··· GIVEN DATA
(* ===== verification/Timer.v ===== *)
(** * Timer objects

    [kernel/src/time/timer.rs].  A Timer is armed, cancelled, expired and
    finalized in two or three critical sections of the timer lock, with the
    deadline authority and the wait registry called in between: an operation
    marks the Timer with a transition, and every other operation that finds
    the mark backs off.  Each critical section is a definition of its own, so
    that they can be interleaved; the operations compose them.

    [TimerDeadlineAuthority] is the trait the operations call; the methods of
    the kernel's implementation are in [LiveTime.v]. *)

From stdpp Require Import base tactics numbers list.
From Stdlib Require Import ZArith Lia.
From S2P Require Import Prelude Abi Object HandleTable Wait Clock Deadline.
Local Open Scope Z_scope.

(** The static [NEXT_TIMER_DOMAIN] is the state. *)
Definition mint_timer_domain {E} : M Z E Z :=
  value ← get;
  next ← expect (next_nonzero 64 value);
  put next;;
  mret value.

Module TimerDeadlineError.
Inductive t : Type := Expired | Capacity | Fault.
End TimerDeadlineError.

Module TimerError.
Inductive t : Type :=
| Capacity
| InvalidObject
| InvalidDeadline
| InvalidSignals
| AccessDenied
| GenerationExhausted
| TransitionInProgress
| ForeignExpiry
| Deadline (error : TimerDeadlineError.t)
| FinalizationMismatch
| Reference.
End TimerError.

Module TimerCreateError.
Inductive t : Type :=
| Registry (error : ObjectRegistryError.t)
| Timer (error : TimerError.t).
End TimerCreateError.

Record TimerKey : Type := { timer_key_object : ObjectId }.

Record TimerExpiryToken : Type := {
  token_domain : Z;
  token_object : ObjectId;
  token_generation : Z;
}.

Global Instance TimerExpiryToken_eq_dec : EqDecision TimerExpiryToken.
Proof. solve_decision. Defined.

(** The trait of the deadline authority, over its state [D]. *)
Class TimerDeadlineAuthority (D : Type) : Type := {
  replace_timer_deadline : option DeadlineRegistration → Z → TimerExpiryToken →
    M D TimerDeadlineError.t (option DeadlineRegistration);
  cancel_timer_deadline : DeadlineRegistration → M D TimerDeadlineError.t unit;
}.

Record TimerPayloadBinding : Type := { timer_creation : CreationRef; timer_key : TimerKey }.
Record TimerPayloadCleanup : Type := { timer_cleanup_release : FinalRelease }.
Record TimerFinalization : Type := { timer_final_release : FinalRelease }.

Global Instance TimerPayloadBinding_proof : PayloadBindingProof TimerPayloadBinding := timer_creation.
Global Instance TimerPayloadCleanup_proof : PayloadCleanupProof TimerPayloadCleanup := timer_cleanup_release.

(** [TimerArm] holds nothing but its registration. *)
Abbreviation TimerArm := DeadlineRegistration (only parsing).

Module TimerTransition.
Inductive t : Type :=
| Set_ (generation : Z)
| Cancel
| Finalize
| Expire (generation : Z)
| Readiness (generation : Z).

#[global] Instance t_eq_dec : EqDecision t.
Proof. solve_decision. Defined.
End TimerTransition.

Record TimerRecord : Type := {
  timer_object : ObjectId;
  timer_generation : Z;
  timer_arm : option TimerArm;
  timer_signaled : bool;
  timer_transition : option TimerTransition.t;
}.

Module TimerWaitOutcome.
Inductive t : Type :=
| Ready (observed : DwSignals) (pin : InternalRef)
| Registered (registration : WaitRegistration).
End TimerWaitOutcome.

Definition map_wait_error (error : WaitError.t) : TimerError.t :=
  match error with
  | WaitError.Capacity => TimerError.Capacity
  | WaitError.AccessDenied => TimerError.AccessDenied
  | WaitError.InvalidSignals => TimerError.InvalidSignals
  | _ => TimerError.InvalidObject
  end.

Module TimerAuthority.

Record t : Type := { domain : Z; timers : list (option TimerRecord) }.

Definition new {E} (TIMERS : nat) : M Z E t :=
  domain ← mint_timer_domain;
  mret {| domain := domain; timers := replicate TIMERS None |}.

Definition with_timer (index : nat) (timer : option TimerRecord) (self : t) : t :=
  {| domain := domain self; timers := <[index := timer]> (timers self) |}.

(** The slot holds the record of [object]. *)
Definition records (object : ObjectId) (slot : option TimerRecord) : bool :=
  match slot with
  | Some timer => bool_decide (timer_object timer = object)
  | None => false
  end.

(** [timers.iter_mut().flatten().find(|timer| timer.object == object)] *)
Definition find (object : ObjectId) (self : t) : option (nat * TimerRecord) :=
  '(index, slot) ← list_find (λ slot, records object slot) (timers self);
  timer ← slot;
  Some (index, timer).

(** The record an operation has marked with [transition] must still be
    there, and marked. *)
Definition staged {E} (object : ObjectId) (transition : TimerTransition.t) : M t E (nat * TimerRecord) :=
  self ← get;
  '(index, timer) ← expect (find object self);
  assert_that (bool_decide (timer_transition timer = Some transition));;
  mret (index, timer).

Definition bind_timer (creation : CreationRef) : M t (TimerError.t * CreationRef) TimerPayloadBinding :=
  if negb (creation_type creation =? DW_OBJECT_TYPE_TIMER)
  then fail (TimerError.InvalidObject, creation)
  else
    let key := {| timer_key_object := creation_id creation |} in
    self ← get;
    if existsb (records (timer_key_object key)) (timers self)
    then fail (TimerError.Reference, creation)
    else
      '(index, _) ← ok_or (list_find (λ slot, slot = None) (timers self)) (TimerError.Capacity, creation);
      modify (with_timer index (Some
        {| timer_object := timer_key_object key; timer_generation := 0; timer_arm := None;
           timer_signaled := false; timer_transition := None |}));;
      mret {| timer_creation := creation; timer_key := key |}.

Definition create_timer : M (t * ObjectRegistry.t) TimerCreateError.t (TimerKey * HandleRef) :=
  creation ← on_snd (map_err TimerCreateError.Registry (ObjectRegistry.create DW_OBJECT_TYPE_TIMER));
  bound ← on_fst (try (bind_timer creation));
  match bound with
  | Err (error, creation) =>
      on_snd (unwrap (ObjectRegistry.cancel_creation creation));;
      fail (TimerCreateError.Timer error)
  | Ok binding =>
      let key := timer_key binding in
      bound ← on_snd (unwrap (ObjectRegistry.finish_payload_binding binding));
      handle ← on_snd (unwrap (ObjectRegistry.bound_into_handle bound));
      mret (key, handle)
  end.

Definition current_signals (self : t) (key : TimerKey) : Result DwSignals TimerError.t :=
  match find (timer_key_object key) self with
  | None => Err TimerError.InvalidObject
  | Some (_, timer) =>
      match timer_transition timer with
      | Some _ => Err TimerError.TransitionInProgress
      | None => Ok (if timer_signaled timer then DW_SIGNAL_SIGNALED else 0)
      end
  end.

(** ** Critical sections *)

Definition with_fields (timer : TimerRecord) (generation : Z) (arm : option TimerArm) (signaled : bool)
    (transition : option TimerTransition.t) : TimerRecord :=
  {| timer_object := timer_object timer; timer_generation := generation; timer_arm := arm;
     timer_signaled := signaled; timer_transition := transition |}.

(** The first section of [set]. *)
Definition stage_set (key : TimerKey) : M t TimerError.t (Z * option TimerArm * bool) :=
  self ← get;
  '(index, timer) ← ok_or (find (timer_key_object key) self) TimerError.InvalidObject;
  match timer_transition timer with
  | Some _ => fail TimerError.TransitionInProgress
  | None =>
      generation ← ok_or (next_nonzero 32 (timer_generation timer)) TimerError.GenerationExhausted;
      modify (with_timer index (Some (with_fields timer (timer_generation timer) None
        (timer_signaled timer) (Some (TimerTransition.Set_ generation)))));;
      mret (generation, timer_arm timer, timer_signaled timer)
  end.

(** The second section of [set], after the deadline was replaced. *)
Definition commit_set {E} (key : TimerKey) (generation : Z) (registration : option DeadlineRegistration)
    : M t E unit :=
  '(index, timer) ← staged (timer_key_object key) (TimerTransition.Set_ generation);
  let became_signaled := is_none registration in
  modify (with_timer index (Some (with_fields timer generation registration became_signaled
    (if became_signaled then Some (TimerTransition.Readiness generation) else None)))).

Definition restore_set {E} (key : TimerKey) (generation : Z) (old_arm : option TimerArm)
    (was_signaled : bool) : M t E unit :=
  '(index, timer) ← staged (timer_key_object key) (TimerTransition.Set_ generation);
  modify (with_timer index (Some (with_fields timer (timer_generation timer) old_arm was_signaled None))).

Definition complete_readiness {E} (key : TimerKey) (generation : Z) : M t E unit :=
  '(index, timer) ← staged (timer_key_object key) (TimerTransition.Readiness generation);
  modify (with_timer index (Some (with_fields timer (timer_generation timer) (timer_arm timer)
    (timer_signaled timer) None))).

(** The first section of [cancel]. *)
Definition stage_cancel (key : TimerKey) : M t TimerError.t (option TimerArm * bool * option Z) :=
  self ← get;
  '(index, timer) ← ok_or (find (timer_key_object key) self) TimerError.InvalidObject;
  match timer_transition timer with
  | Some _ => fail TimerError.TransitionInProgress
  | None =>
      next_generation ←
        match timer_arm timer with
        | Some _ =>
            generation ← ok_or (next_nonzero 32 (timer_generation timer)) TimerError.GenerationExhausted;
            mret (Some generation)
        | None => mret None
        end;
      modify (with_timer index (Some (with_fields timer (timer_generation timer) None
        (timer_signaled timer) (Some TimerTransition.Cancel))));;
      mret (timer_arm timer, timer_signaled timer, next_generation)
  end.

(** The second section of [cancel]. *)
Definition commit_cancel {E} (key : TimerKey) (next_generation : option Z) : M t E unit :=
  '(index, timer) ← staged (timer_key_object key) TimerTransition.Cancel;
  let generation := match next_generation with Some generation => generation | None => timer_generation timer end in
  modify (with_timer index (Some (with_fields timer generation (timer_arm timer) false None))).

Definition restore_cancel {E} (key : TimerKey) (old_arm : TimerArm) (was_signaled : bool) : M t E unit :=
  '(index, timer) ← staged (timer_key_object key) TimerTransition.Cancel;
  modify (with_timer index (Some (with_fields timer (timer_generation timer) (Some old_arm) was_signaled None))).

(** The first section of [expire]: [None] when the token is stale. *)
Definition stage_expire (token : TimerExpiryToken) : M t TimerError.t (option ObjectId) :=
  self ← get;
  if negb (token_domain token =? domain self) then fail TimerError.ForeignExpiry
  else
    match find (token_object token) self with
    | None => mret None
    | Some (index, timer) =>
        match timer_transition timer with
        | Some _ => fail TimerError.TransitionInProgress
        | None =>
            if negb (timer_generation timer =? token_generation token) || is_none (timer_arm timer)
            then mret None
            else
              modify (with_timer index (Some (with_fields timer (timer_generation timer) None
                (timer_signaled timer) (Some (TimerTransition.Expire (token_generation token))))));;
              mret (Some (timer_object timer))
        end
    end.

(** The second section of [expire]. *)
Definition commit_expire {E} (object : ObjectId) (token : TimerExpiryToken) : M t E unit :=
  '(index, timer) ← staged object (TimerTransition.Expire (token_generation token));
  modify (with_timer index (Some (with_fields timer (timer_generation timer) (timer_arm timer) true None))).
······
ABOUT THIS TASK: Which of the lines above carry the string "DeadlineRegistration"? Copy every one.

EXPECTED OUTPUT:
  replace_timer_deadline : option DeadlineRegistration → Z → TimerExpiryToken →
    M D TimerDeadlineError.t (option DeadlineRegistration);
  cancel_timer_deadline : DeadlineRegistration → M D TimerDeadlineError.t unit;
Abbreviation TimerArm := DeadlineRegistration (only parsing).
Definition commit_set {E} (key : TimerKey) (generation : Z) (registration : option DeadlineRegistration)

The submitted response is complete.